Письма. Том первый - Томас Клейтон Вулф
Кстати, этот отель, кстати, находится на берегу реки, с видом на великолепную Буду [Будапешт]. Для меня это великолепие, я заплатил за номер чуть больше доллара.
Алине Бернштейн
Будапешт
Четверг, 15 ноября [1928 года]
Дорогая Алина:
Я знаю, что ты будешь мне благодарна, если я какое-то время буду писать тебе только короткие письма. Вчера я отправил тебе два огромных конверта – части одного письма, которые я не смог втиснуть в один конверт. И вот теперь я снова берусь за дело – но на этот раз всего на страницу или две.
Сегодня была густая серая моросящая сырость, которую, как мне кажется, мы никогда не сможем увидеть в Америке. Я сходил в музей в последний раз, чтобы посмотреть несколько хороших картин – посылаю тебе фотографию Эль Греко. Весь день я бродил по неизведанным частям города – по узким боковым и задним улочкам, которых нет в путеводителях. В одном месте я обнаружил большую церковь с двумя куполообразными турецкими башнями. Я благоговейно вошел в нее, сняв шляпу, и тут же полдюжины мужчин заговорили со мной на шокированно-возбужденном жаргоне. Я надел шляпу. Это была синагога. Если бы ты была здесь, я бы не ошибся. Но интерьер синагоги был просторным и высоким – лучше, как мне показалось, чем тесные, темные, вызывающие недоумение барочные церкви.
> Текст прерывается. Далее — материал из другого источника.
(* ===== verification/Config.v ===== *)
(** * Machine configuration: [dh-vmm/src/config.rs]

    The configuration record with its validation, the canonical bzImage command
    line, and the canonical encoding whose hash is the machine's identity.  The
    encoder and the decoder are inverse on exactly the valid configurations. *)

From Stdlib Require Import String Ascii.
From S2P Require Import Prelude Vt Reader.

(** Byte-string literals. *)
Definition lit (s : string) : bytes := (fun a => Z.of_N (N_of_ascii a)) <$> list_ascii_of_string s.

Record CpuidLeaf := mkLeaf {
  lf_function : Z; lf_index : Z; lf_flags : Z; lf_eax : Z; lf_ebx : Z; lf_ecx : Z; lf_edx : Z }.
Definition leaf_words (l : CpuidLeaf) : list Z :=
  [lf_function l; lf_index l; lf_flags l; lf_eax l; lf_ebx l; lf_ecx l; lf_edx l].
Definition leaf_encode (l : CpuidLeaf) : bytes := concat (le_bytes 4 <$> leaf_words l).

Inductive BootSpec :=
| Elf (kernel_hash cmdline : bytes)
| BzImage (kernel_hash initramfs_hash cmdline : bytes).
Definition boot_cmdline (b : BootSpec) : bytes :=
  match b with Elf _ c => c | BzImage _ _ c => c end.

Inductive HashEpochs := EpochsOn | FinalOnly.
#[export] Instance HashEpochs_eq_dec : EqDecision HashEpochs.
Proof. solve_decision. Defined.

Definition CONFIG_VERSION : Z := 1.
Definition MEM_ALIGN : Z := 2 * 1024 * 1024.
Definition DEFAULT_EPOCH_LEN : Z := 50000000.
Definition DEFAULT_SKID_MARGIN : Z := 8192.
Definition DEFAULT_RESYNC_SLACK : Z := 1024.
Definition MAX_CMDLINE : nat := #4096.
Definition MAX_CPUID_LEAVES : nat := #4096.
Definition MAX_DEVICES : nat := #256.
Definition BZIMAGE_FORCED_CMDLINE : bytes :=
  lit "console=ttyS0 nokaslr norandmaps random.trust_cpu=off random.trust_bootloader=on page_alloc.shuffle=0 notsc tsc=unstable clocksource=jiffies vdso=0 lpj=4096 noapictimer default_hugepagesz=2M hugepagesz=2M hugepages=1 init=/init".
Казалось, в мире еще осталось место, не занятое вещами. Весь день у меня в голове крутилось то, что написал Эмерсон. Он сказал, что «вещи сидят в седле и начинают ездить на людях».
[Эта строка взята из стихотворения Эмерсона «Ода Ченнингу». Правильная цитата – из седьмой строфы:
Всяк друг при своей работе:
Ковбои служат быку,
Мошенники кошельку,
Обжора – собственной плоти.
Вещь – под солнцем, люди – в тени.
Ткется ткань, дробится мука,
Вещи – в седле, и пока
Людьми управляют они.
Перевод Аллы Шараповой]
До недавнего времени я не понимал, что это значит. На этих маленьких улочках были маленькие грязные переполненные магазинчики, с забитыми витринами, в которых продавалась дешевая одежда, бусы и браслеты, ядовитые на вид сосиски, обувь и антиквариат. Думаю, что в этой глуши вещей ничто так не угнетало меня, как эти тысячи антикварных магазинов, разбросанных по всей Европе. Я помню их десятками в Брюсселе, в Кельне, во Франкфурте, в Мюнхене, в Вене, здесь. Неужели этому нет конца – этим пыльным темным дырам с грязными старыми полотнами грязных недалеких «старых мастеров», сложенных у стен, с гравюрами XIX века, изображающими лихого кавалера, пытающегося соблазнить даму, которая отталкивает его своими жеманными пухлыми руками, с кроватью под балдахином на заднем плане, с барочными Иисусами на кресте, старыми кинжалами, пистолетами, сундуками и стульями, керамикой и расписным стеклом, – я говорю, что этому нет конца.
Сегодня я зашел в другой музей и обнаружил в нем комнату с мебелью, картинами, старыми книгами, доспехами, коврами и крестьянской одеждой – все это, как сказал мужчина, будет продано на аукционе в следующее воскресенье. А когда этот аукцион закончится, место быстро заполнится другим – подлинными вещами ручной работы, старыми сокровищами и так далее. В лондонских и парижских газетах день за днем появляются сообщения о торгах в крупных аукционных залах – день за днем сообщают о продаже рисунков Тициана, головы Грёза, пасторальной аллегории Боттичелли. А художественный критик ежедневно рецензирует выставки пяти новых художников – все они «очаровательны», «значительны», «великолепный телесный оттенок», «один из немногих живущих художников, который…»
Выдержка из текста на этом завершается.